▸ Stored data
(** * A schema-aware document access layer: query translation, schema
      registry, model cache, document routes and backup restore.

    The development follows the JavaScript sources route by route.  Every
    definition names the source function or the handler it embeds.

    Conventions of the embedding:
    - JavaScript strings are modelled by [string]; the helpers below work on
      the ASCII range, where they agree with the JavaScript built-ins;
    - the numbers that the list handlers compute with (page, limit, skip,
      counts) are JavaScript doubles: exact integers up to 2^53, rounded to
      the nearest double beyond, with the infinities and NaN;
    - an object that a handler fills key by key is the list of its own
      entries in the key order of the language: array indices first, in
      ascending order, then the other keys in the order of their creation;
    - a handler is a state transformer over the server state and returns the
      response it sends; every database call it issues is appended to a log;
    - the database is reachable and the names of collections are names that
      it accepts: a call fails only for a reason that lies in its arguments
      or in the stored data; what the query engine makes of a query, and
      whether a unique index turns a document down, is left to a
      collaborator ([Engine]);
    - request bodies are JSON objects of the documented wire shapes (the
      backup handed to a restore has the shape that the backup handler
      answers with), every key of a query string has one string value, and
      the [pattern] of a field is a well-formed regular expression, so that
      [new RegExp(pattern)] does not throw. *)

From Stdlib Require Import ZArith QArith Qround Ascii String List Lia.
From stdpp Require Import base option list gmap strings pretty.
Lemma find_query_mark_watchlist (c : query_cache) :
  find_query watchlist_key (mark_invalid [VStr "watchlist"] c)
  = option_map invalidate (find_query watchlist_key c).
Proof.
  induction c as [|[k st] c IH]; [reflexivity|].
  change (mark_invalid [VStr "watchlist"] ((k, st) :: c))
    with ((if partialMatchKey (VArr k) (VArr [VStr "watchlist"])
           then (k, invalidate st) else (k, st))
          :: mark_invalid [VStr "watchlist"] c).
  change (find_query watchlist_key ((k, st) :: c))
    with (if same_key watchlist_key k then Some st
          else find_query watchlist_key c).
  destruct (same_key watchlist_key k) eqn:K.
  - assert (M : partialMatchKey (VArr k) (VArr [VStr "watchlist"]) = true).
    { unfold same_key, watchlist_key in K. simpl in K.
      destruct k as [|y [|z k]]; try discriminate;
        [|rewrite andb_false_r in K; discriminate].
      rewrite andb_true_r in K.
      destruct y as [| | |[| | |]| | |]; simpl in K; try discriminate.
      simpl. rewrite andb_true_r. rewrite String.eqb_sym. exact K. }
    rewrite M. simpl. rewrite K. reflexivity.
  - destruct (partialMatchKey (VArr k) (VArr [VStr "watchlist"]));
      simpl; rewrite K; exact IH.
Qed.

Lemma cached_data_mark (f : list value) (w : world) (t : list event) :
  cached_data (with_queries (mark_invalid f (queries w)) (with_trace t w))
  = cached_data w.
Proof.
  unfold cached_data, mark_invalid. cbn [queries with_queries with_trace].
  rewrite map_map. apply map_ext. intros [k st].
  destruct (partialMatchKey (VArr k) (VArr f)); reflexivity.
Qed.

Lemma token_log_console (w : world) (ev : event) :
  In ev (token_log w) -> exists args, ev = ConsoleError args.
Proof.
  unfold token_log.
  destruct (getTokenFunction w) as [fn|]; [destruct (fn tt)|]; simpl;
    intros H; try contradiction.
  destruct H as [<-|[]]. eexists. reflexivity.
Qed.

End QueryFacts.

(* ===================================================================== *)
(** ** The watchlist mutations *)
(* ===================================================================== *)

Section Mutations.
Import JS Runtime Api QueryClient UseMovies UseWatchlist Routes Spec Scenario.

Lemma outgoing_with_queries (c : config) (q : query_cache) (w : world) :
  outgoing c (with_queries q w) = outgoing c w.
Proof.
  unfold outgoing, run, request_fulfilled, bind, read, try_catch, then_,
    await_token, console_error, emit, resolve.
  simpl. destruct (getTokenFunction w) as [fn|]; [|reflexivity].
  destruct (fn tt) as [[t|]|e]; try reflexivity.
  destruct (string_truthy t); reflexivity.
Qed.

Lemma run_mutation_run (m : mutation) (w : world) :
  run (run_mutation m) w
  = match answer (mutation_request m w) w with
    | Fulfilled r => Fulfilled (res_data r)
    | Rejected e => Rejected e
    end.
Proof.
  pose proof (run_mutation_eq m w) as H. cbv zeta in H. unfold run.
  destruct (answer (mutation_request m w) w) as [r|e].
  - rewrite H. reflexivity.
  - destruct H as [args ->]. reflexivity.
Qed.

Lemma run_mutation_sent (m : mutation) (w : world) :
  sent (run_mutation m) w = [outgoing (mutation_request m w) w].
Proof.
  pose proof (run_mutation_eq m w) as H. cbv zeta in H.
  unfold sent.
  destruct (answer (mutation_request m w) w) as [r|e].
  - erewrite emitted_delta by (unfold after; rewrite H; reflexivity).
    rewrite requests_of_app, token_log_no_request. reflexivity.
  - destruct H as [args H].
    erewrite emitted_delta by (unfold after; rewrite H; reflexivity).
    rewrite requests_of_app, token_log_no_request. reflexivity.
Qed.

Lemma run_mutation_cached_data (m : mutation) (w : world) :
  cached_data (after (run_mutation m) w) = cached_data w.
Proof.
  pose proof (run_mutation_eq m w) as H. cbv zeta in H. unfold after.
  destruct (answer (mutation_request m w) w) as [r|e].
  - rewrite H. apply cached_data_mark.
  - destruct H as [args ->]. reflexivity.
Qed.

▸ What the task asks
Which lines of the records above contain the word "invalidate"? Report each one.

▸ Result
  = option_map invalidate (find_query watchlist_key c).
           then (k, invalidate st) else (k, st))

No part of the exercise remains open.